Pumpkin Pie with Graham Cracker Crust
Ingredients
- 1½ cups graham crackers 11 full sheets
- ¼ cup sugar
- ¼ teaspoon cinnamon
- ⅛ teaspoon salt
- 6 tablespoon melted butter
- 15 oz pumpkin puree
- ¾ cup brown sugar
- 12 oz evaporated milk
- 3 large eggs room temp
- 1 tsp vanilla
- 1½ teaspoon cinnamon
- ½ teaspoon ground ginger
- ¼ teaspoon all-spice
- ¼ teaspoon cloves
- ¼ teaspoon nutmeg
- ½ teaspoon salt
Instructions
- Preheat oven to 350 degrees.
- In a food processor or blender, blend graham crackers until it becomes all crumbs. Mix in sugar, cinnamon and salt. Pour in melted butter and mix til combined. You can also do this by hand smashing the graham crackers if needed.
- Pour crust into 9" pie plate and press along the bottom and sides til firm. Bake the crust for 8 minutes and then allow to cool slightly.
- In a large bowl, combine pumpkin puree, sugar, evaporated milk, eggs and vanilla. Whisk until smooth. Add the cinnamon, ginger, cloves, allspice, nutmeg, and salt. Whisk until well combined.
- Pour the filling into the graham cracker pie crust. Bake at 350° for 60-70 minutes. Halfway through baking, check on the pie and loosely tent the pie with foil or use pie protectors as needed to prevent over-browning of the crust. The pie is done when the center jiggles just a bit when you wiggle the pan, or you can stick a little knife in the center to check if it comes out clean. The pie will continue to set up as it cools.

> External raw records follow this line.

(* ===== verification/Manifest.v ===== *)
(** Manifests, upload states and image indexes: internal/domain/regixtry/manifest.go,
    upload.go and image_index.go. *)
From S2P Require Import Prelude GoStrings Encodings Errors Repository Digest GoNumbers.

(** * Definitions *)

Abbreviation Annotations := (option (gmap string string)).

Record Manifest := mkManifest {
  mf_MediaType : string;
  mf_Digest : Digest;
  mf_Size : Z;
  mf_Payload : string;
  mf_Subject : option Descriptor;
  mf_Config : option Descriptor;
  mf_Layers : list Descriptor;
  mf_Annotations : Annotations;
  mf_ArtifactType : string;
  mf_PushedBy : string;
}.

Definition validate_optional (d : option Descriptor) : res unit :=
  match d with Some d => Descriptor_Validate d | None => Ok tt end.

(** The loop over the layers stops at the first invalid one. *)
Fixpoint validate_layers (l : list Descriptor) : res unit :=
  match l with
  | [] => Ok tt
  | d :: l' => do? Descriptor_Validate d in validate_layers l'
  end.

(** The payload, the layers, the annotations and the two optional descriptors are
    copied ([append], [maps.Clone], [cloneDescriptor]), so the manifest shares no
    storage with the caller. *)
Definition NewManifest (mediaType artifactType payload : string) (config : option Descriptor)
    (layers : list Descriptor) (subject : option Descriptor) (annotations : Annotations)
    : res Manifest :=
  if String.eqb mediaType "" then Err (NewInvalidManifestError "media type is required") else
  do? validate_optional config in
  do? validate_optional subject in
  do? validate_layers layers in
  Ok {| mf_MediaType := mediaType;
        mf_Digest := DigestFromBytes payload;
        mf_Size := Z.of_nat (String.length payload);
        mf_Payload := payload;
        mf_Subject := subject;
        mf_Config := config;
        mf_Layers := layers;
        mf_Annotations := annotations;
        mf_ArtifactType := artifactType;
        mf_PushedBy := "" |}.

Definition Manifest_Validate (m : Manifest) : res unit :=
  if String.eqb (mf_MediaType m) "" then Err (NewInvalidManifestError "media type is required") else
  do? Digest_Validate (mf_Digest m) in
  if negb (mf_Size m =? Z.of_nat (String.length (mf_Payload m)))
  then Err (NewInvalidManifestError "manifest size does not match payload length") else
  if negb (String.eqb (mf_Digest m) (DigestFromBytes (mf_Payload m)))
  then Err (NewDigestMismatchError (mf_Digest m) (DigestFromBytes (mf_Payload m))) else
  do? validate_optional (mf_Config m) in
  do? validate_optional (mf_Subject m) in
  validate_layers (mf_Layers m).

Definition BlobReferences (m : Manifest) : list Descriptor :=
  match mf_Config m with Some c => [c] | None => [] end ++ mf_Layers m.

Definition with_pushed_by (m : Manifest) (user : string) : Manifest :=
  mkManifest (mf_MediaType m) (mf_Digest m) (mf_Size m) (mf_Payload m) (mf_Subject m) (mf_Config m)
    (mf_Layers m) (mf_Annotations m) (mf_ArtifactType m) user.

(** ** Upload states *)

Definition UploadStatusActive : string := "active".
Definition UploadStatusCommitted : string := "committed".
Definition UploadStatusCanceled : string := "canceled".

Record UploadState := mkUpload {
  up_ID : string;
  up_Repository : RepositoryRef;
  up_Status : string;
  up_Size : Z;
  up_StartedAt : Time;
  up_UpdatedAt : Time;
  up_Location : string;
}.
#[global] Instance UploadState_eq_dec : EqDecision UploadState.
Proof. solve_decision. Defined.

Definition UploadState_Validate (u : UploadState) : res unit :=
  if String.eqb (up_ID u) "" then Err (NewValidationError "upload ID is required") else
  do? RepositoryRef_Validate (up_Repository u) in
  if String.eqb (up_Status u) "" then Err (NewValidationError "upload status is required") else
  if up_Size u <? 0 then Err (NewValidationError "upload size must be zero or positive") else
  if IsZero (up_StartedAt u) || IsZero (up_UpdatedAt u)
  then Err (NewValidationError "upload timestamps are required")
  else Ok tt.

(** ** Image indexes *)

Definition OCIImageIndexMediaType : string := "application/vnd.oci.image.index.v1+json".
Definition DockerManifestListMediaType : string :=
  "application/vnd.docker.distribution.manifest.list.v2+json".
Definition MaxImageIndexBytes : Z := Z.shiftl 256 10.
Definition MaxImageIndexEntries : Z := 256.

Record Platform := mkPlatform { pl_Architecture : string; pl_OS : string; pl_Variant : string }.

(** [imageIndexManifestEntry] and [ImageIndexEntry] have the same fields. *)
Record ImageIndexEntry := mkIndexEntry {
  ix_Digest : string;
  ix_MediaType : string;
  ix_Size : Z;
  ix_Platform : option Platform;
}.

Definition IsImageIndexMediaType (mediaType : string) : bool :=
  String.eqb mediaType OCIImageIndexMediaType || String.eqb mediaType DockerManifestListMediaType.

(** [unmarshal] is [json.Unmarshal] into the envelope, [None] on malformed JSON;
    only the [manifests] array is read. *)
Definition ParseImageIndexEntries (unmarshal : string → option (list ImageIndexEntry))
    (payload : string) : res (list ImageIndexEntry) :=
  if MaxImageIndexBytes <? Z.of_nat (String.length payload)
  then Err (NewInvalidManifestError "image index exceeds 262144 bytes") else
  match unmarshal payload with
  | None => Err (NewInvalidManifestError "image index is not valid JSON")
  | Some manifests =>
      if MaxImageIndexEntries <? Z.of_nat (length manifests)
      then Err (NewInvalidManifestError "image index declares more than 256 manifests")
      else Ok (map (λ e, mkIndexEntry (ix_Digest e) (ix_MediaType e) (ix_Size e)
                 ((λ p, mkPlatform (pl_Architecture p) (pl_OS p) (pl_Variant p)) <$> ix_Platform e))
               manifests)
  end.

(** * Lemmas *)

Lemma validate_layers_ok l u : validate_layers l = Ok u ↔ Forall (λ d, Descriptor_Validate d = Ok tt) l.
Proof.
  induction l as [|d l IH]; simpl.
  - by split; [constructor|destruct u].
  - rewrite rbind_ok, Forall_cons; split.
    + intros ([] & Hd & Hl); split; [done|by apply IH].
    + intros [Hd Hl]; exists tt; split; [done|by apply IH].
Qed.

Lemma NewManifest_ok mt at_ p c ls s an m :
  NewManifest mt at_ p c ls s an = Ok m →
  mt ≠ "" ∧ validate_optional c = Ok tt ∧ validate_optional s = Ok tt ∧ validate_layers ls = Ok tt
  ∧ m = mkManifest mt (DigestFromBytes p) (Z.of_nat (String.length p)) p s c ls an at_ "".
Proof.
  unfold NewManifest; destruct (String.eqb_spec mt ""); [done|].
  destruct (validate_optional c) as [[]|]; simpl; [|done].
  destruct (validate_optional s) as [[]|]; simpl; [|done].
  destruct (validate_layers ls) as [[]|]; simpl; [|done].
  by intros [= <-].
Qed.

Lemma with_pushed_by_Validate m u : Manifest_Validate (with_pushed_by m u) = Manifest_Validate m.
Proof. done. Qed.

Lemma with_pushed_by_BlobReferences m u : BlobReferences (with_pushed_by m u) = BlobReferences m.
Proof. done. Qed.

(** Whatever [NewManifest] accepts passes the store's own validation. *)
Lemma NewManifest_Validate mt at_ p c ls s an m :
  NewManifest mt at_ p c ls s an = Ok m → Manifest_Validate m = Ok tt.
Proof.
  intros (Hm & Hc & Hs & Hl & ->)%NewManifest_ok; unfold Manifest_Validate; simpl.
  destruct (String.eqb_spec mt ""); [done|].
  rewrite (proj2 (Digest_Validate_ok (DigestFromBytes p) tt)) by auto with go; simpl.
  rewrite Z.eqb_refl, String.eqb_refl; simpl; by rewrite Hc, Hs, Hl.
Qed.

Lemma Manifest_Validate_ok m u :
  Manifest_Validate m = Ok u →
  mf_MediaType m ≠ "" ∧ mf_Digest m = DigestFromBytes (mf_Payload m)
  ∧ mf_Size m = Z.of_nat (String.length (mf_Payload m))
  ∧ validate_optional (mf_Subject m) = Ok tt
  ∧ Forall (λ d, Descriptor_Validate d = Ok tt) (BlobReferences m).
Proof.
  unfold Manifest_Validate, BlobReferences.
  destruct (String.eqb_spec (mf_MediaType m) ""); [done|].
  destruct (Digest_Validate (mf_Digest m)); simpl; [|done].
  destruct (Z.eqb_spec (mf_Size m) (Z.of_nat (String.length (mf_Payload m)))); simpl; [|done].
  destruct (String.eqb_spec (mf_Digest m) (DigestFromBytes (mf_Payload m))); simpl; [|done].
  destruct (validate_optional (mf_Config m)) as [[]|] eqn:Hc; simpl; [|done].
  destruct (validate_optional (mf_Subject m)) as [[]|] eqn:Hs; simpl; [|done].
  intros Hl%validate_layers_ok; repeat split; try done.
  apply Forall_app; split; [|done].
  destruct (mf_Config m); by repeat constructor.
Qed.

Lemma UploadState_Validate_ok u t :
  UploadState_Validate u = Ok t ↔
  up_ID u ≠ "" ∧ valid_repository (ref_Name (up_Repository u)) = true ∧ up_Status u ≠ ""
  ∧ 0 ≤ up_Size u ∧ IsZero (up_StartedAt u) = false ∧ IsZero (up_UpdatedAt u) = false.
Proof.
  unfold UploadState_Validate; destruct (String.eqb_spec (up_ID u) ""); [by split; [|intros []]|].
  rewrite rbind_ok; setoid_rewrite RepositoryRef_Validate_ok.
  destruct (String.eqb_spec (up_Status u) ""), (Z.ltb_spec (up_Size u) 0),
    (IsZero (up_StartedAt u)), (IsZero (up_UpdatedAt u)); simpl; destruct t;
    (split; [by intros ([] & ? & ?)|intros (?&?&?&?&?&?); (by exists tt) || (done || lia)]).
Qed.

(** Where [NewManifest] stops. *)
Definition bad_descriptor (d : Descriptor) : Prop := valid_digest (desc_Digest d) = false ∨ desc_Size d < 0.
Definition present (d : option Descriptor) : list Descriptor := match d with Some x => [x] | None => [] end.

Lemma Descriptor_Validate_Err d e : Descriptor_Validate d = Err e → bad_descriptor d.
Proof.
  intros He; unfold bad_descriptor; destruct (valid_digest (desc_Digest d)) eqn:Hv; [right|by left].
  apply Z.nle_gt; intros Hs.
  assert (Descriptor_Validate d = Ok tt) as Hok by (apply Descriptor_Validate_ok; by split; [|lia]).
  congruence.
Qed.

Lemma validate_optional_Err d e : validate_optional d = Err e → ∃ x, x ∈ present d ∧ bad_descriptor x.
Proof. destruct d as [d|]; simpl; [|done]; intros He%Descriptor_Validate_Err; exists d; split; [by left|done]. Qed.

Lemma validate_layers_Err l e : validate_layers l = Err e → ∃ x, x ∈ l ∧ bad_descriptor x.
Proof.
  induction l as [|d l IH]; simpl; [done|]; destruct (Descriptor_Validate d) as [[]|x] eqn:Hd; simpl.
  - intros (x & Hx & Hb)%IH; exists x; split; [by right|done].
  - intros _; exists d; split; [by left|by eapply Descriptor_Validate_Err].
Qed.

(** * Properties *)

(** C40: What [NewManifest] builds from a payload passes the validation the stores
    rely on, is stored under the SHA-256 digest of the payload with its true length
    and references exactly the given config and layers; it refuses only an empty
    media type or a descriptor with a malformed digest or a negative size. *)
Theorem new_manifest_is_valid mediaType artifactType payload config layers subject annotations :
  match NewManifest mediaType artifactType payload config layers subject annotations with
  | Ok m => Manifest_Validate m = Ok tt ∧ mf_Digest m = DigestFromBytes payload
      ∧ mf_Size m = Z.of_nat (String.length payload) ∧ BlobReferences m = present config ++ layers
  | Err _ => mediaType = "" ∨ ∃ d, d ∈ present config ++ present subject ++ layers ∧ bad_descriptor d
  end.
Proof.
  destruct (NewManifest _ _ _ _ _ _ _) as [m|e] eqn:Hm.
  - pose proof (NewManifest_Validate _ _ _ _ _ _ _ _ Hm) as Hv; apply NewManifest_ok in Hm as (_ & _ & _ & _ & ->).
    split; [exact Hv|]; by destruct config.
  - unfold NewManifest in Hm; destruct (String.eqb_spec mediaType ""); [by left|right].
    setoid_rewrite elem_of_app; setoid_rewrite elem_of_app.
    destruct (validate_optional config) as [[]|] eqn:Hc; simpl in Hm;
      [|apply validate_optional_Err in Hc as (x & ? & ?); exists x; auto].
    destruct (validate_optional subject) as [[]|] eqn:Hs; simpl in Hm;
      [|apply validate_optional_Err in Hs as (x & ? & ?); exists x; auto].
    destruct (validate_layers layers) as [[]|] eqn:Hl; [done|].
    apply validate_layers_Err in Hl as (x & ? & ?); exists x; auto.
Qed.

(** An image index is accepted only up to 256 KiB of JSON and 256 entries,
    and then gives every entry as it was read; it is refused only when it is larger,
    is not JSON, or has more entries. *)
Theorem parsed_index_is_bounded unmarshal payload :
  match ParseImageIndexEntries unmarshal payload with
  | Ok entries => Z.of_nat (String.length payload) ≤ 262144 ∧ (length entries ≤ 256)%nat ∧ unmarshal payload = Some entries
  | Err _ => 262144 < Z.of_nat (String.length payload) ∨ unmarshal payload = None
      ∨ ∃ l, unmarshal payload = Some l ∧ (256 < length l)%nat
  end.
Proof.
  unfold ParseImageIndexEntries; change MaxImageIndexBytes with 262144; change MaxImageIndexEntries with 256.
  destruct (Z.ltb_spec 262144 (Z.of_nat (String.length payload))); [by left|].
  destruct (unmarshal payload) as [l|]; [|by right; left].
  destruct (Z.ltb_spec 256 (Z.of_nat (length l))); [right; right; exists l; split; [done|lia]|].
  split; [done|split; [rewrite length_map; lia|]]; f_equal.
  induction l as [|[d mt n [[]|]] l IH]; simpl in *; [done|f_equal; apply IH; lia..].
Qed.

- Cool pie for at least 3 hours and then transfer to the refrigerator to chill for a few hours or overnight before serving. The pie flavor will develop overnight and it will taste even better on the second day. Store pumpkin pie in the refrigerator for up to 3 days, wrapped tightly with plastic wrap.
Kieryn
LOVE the graham cracker crust with this pumpkin pie!
Laura Steppel
The grahm cracker crust was a fan favorite! The cinnamon in the crust was a nice touch to the pumpkin filling. We used pre crushed Graham crackers from the store which was super easy to measure out.
We made a individual pies with this receipe and it worked out great!
Meghan
I'm not a giant pumpkin person but I loved this pie! I think the cinnamon graham cracker crust is the perfect unique touch. Can't wait to make some other recipes of yours!
Amanda
such a tasty pumpkin pie. we are deffinitly keeping this one for our go to !
Heather
Hi! I’m making this and the beginning of the recipe says mix in sugar with grahams crackers but later says mix sugar for the pie and doesn’t specify which sugar - granulated or brown sugar. Please let me know thanks!
Brooke Homec
Its granulated sugar in the crust and brown sugar in the pie filling, but either sugar would be fine!
Kodi Smith
Loved the crust! So delicious!
Marcee
This pie was such an unexpected pleasant surprise!!! I will never make another type of pumpkin pie again and will offer to bring this to any fall table I’m invited to be around. Not to mention it was incredibly easy!!!
Jen
This is the best pumpkin pie! Everyone loved it and the crust is delicious.
Brooke Homec
Thank you so much! It's a favorite at our house too!